# Hardware Synthesis of Complex System-on-Chip Designs for Embedded Systems Using a Behavioural Programming and Multi-Process Model

#### Stefan Bosse

University of Bremen, Department of Computer Science, Workgroup Robotics, Germany<sup>1</sup>, ISIS Sensorial Materials Scientific Centre, Germany<sup>2</sup>

15.9.2010

## **Overview**

## Goals and Questions in Embedded System Design

- 1. Requirements and applications of embedded systems in cyber-physical-systems (CPS) and Sensorial Materials (SM)
- Design of embedded systems using different system architectures and design models
- 3. Behaviourial modelling on programming level using a *multi-process model* with interprocess-communication and atomic guarded actions
- 4. ConPro: Concurrent Programming of complex hardware and software systems
- 5. Abstraction of hardware blocks and access from programming level
- 6. Design example: **SensoNET** a complete sensor network communication and data processing unit implemented 1. in FPGA/ASIC hardware, and 2. in software



# Cyber-Physical-Systems (CPS) And Sensorial Materials (SM)

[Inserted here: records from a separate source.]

(* ===== verification/Journal.v ===== *)
(** The operation journal (journal/store.go): the durable, ordered record of
    local filesystem intents that the write-back and offline replay consume.

    Data model and operations of the store.  The state of [Store] is its file;
    every exported method is one critical section on it.  Methods that read
    the clock take the times they read, and methods that draw random
    identities take the drawn bytes. *)

From stdpp Require Import base decidable gmap strings list.
From S2P Require Import Prelude GoText CidLib Durable.

Definition journalVersion : N := 1.

Definition ErrNotFound := ErrorsNew "journal operation not found".
Definition ErrIdentityReuse :=
  ErrorsNew "journal operation identity was reused with different intent".
Definition ErrInvalidStatus := ErrorsNew "invalid journal status transition".
Definition ErrRequestFrozen := ErrorsNew "pending upload request identity is frozen".

(** [type Kind string] and [type Status string]: the declared constants, and
    any other text that a decoded file may contain. *)
Inductive Kind := KindWrite | KindMkdir | KindRename | KindUnlink | KindOther (s : string).
Inductive Status :=
  | StatusLocalDirty | StatusOfflineOnly | StatusPendingUpload
  | StatusConflicted | StatusCompleted | StatusSuperseded | StatusOther (s : string).

#[global] Instance Kind_eq_dec : EqDecision Kind.
Proof. solve_decision. Defined.
#[global] Instance Status_eq_dec : EqDecision Status.
Proof. solve_decision. Defined.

# **Cyber-Physical-Systems**

- Defined by the interaction of the system with its environment
- Tight integration of computation and control with sensing and actuation physical components
- System components: sensors, actuators, data processing, communication application specific
- CPS must be reliable, adaptable, easy-to-use, and low-power
- Operation defined on algorithmic level requires concurrency

#### **Sensorial Materials**

- Network of smart sensor nodes
- Sensor node: sensor, electronics, and data processing
- SM must be reliable, adaptable, highly minaturized, and low-power

Figure 1. ModuACT robot arm manipulator with network of sensorial materials and actuator joints



# **Embedded Systems: Architectures and Design Methodologies**

#### **Architectures**

- Single-processor (SP)
- Multi-processor (MP)
- System-One-Chip (SoC)
- Multi-processor System-On-Chip (MPSoC)
- Network-On-Chip (NoC)
- Application spec. RTL System-On-Chip
- Application spec./extensible processor systems

## **Design Methodologies**

- Software development (C)
- Application specific: hardware-software-co design (C,SystemC)
- Application specific: hardware design on hardware behavioural level
- Top-down / Bottom-up design flows
- Application specific: from behavioural programming level to hardware SoC using High-level Synthesis



# **Concurrent Programming with a Multi-Process Model**

- Execution Environment: processes executing instructions in sequential (imperative) order → Finite State Machine
- Interaction between processes: always using global shared objects Interprocess-Communication (IPC)
- Interprocess-Communication = Synchronization: Mutex, Semaphore, ...
- Access of shared resources is serialized: guarded atomic actions
- Access of shared resources is managed by a scheduler: processes blocked untill resource is available.
- Hardware Implementation: Mapping of processes to concurrently executing state machines and RTI
- Software Implementation: Mapping of processes to threads (simulated multiprocessing)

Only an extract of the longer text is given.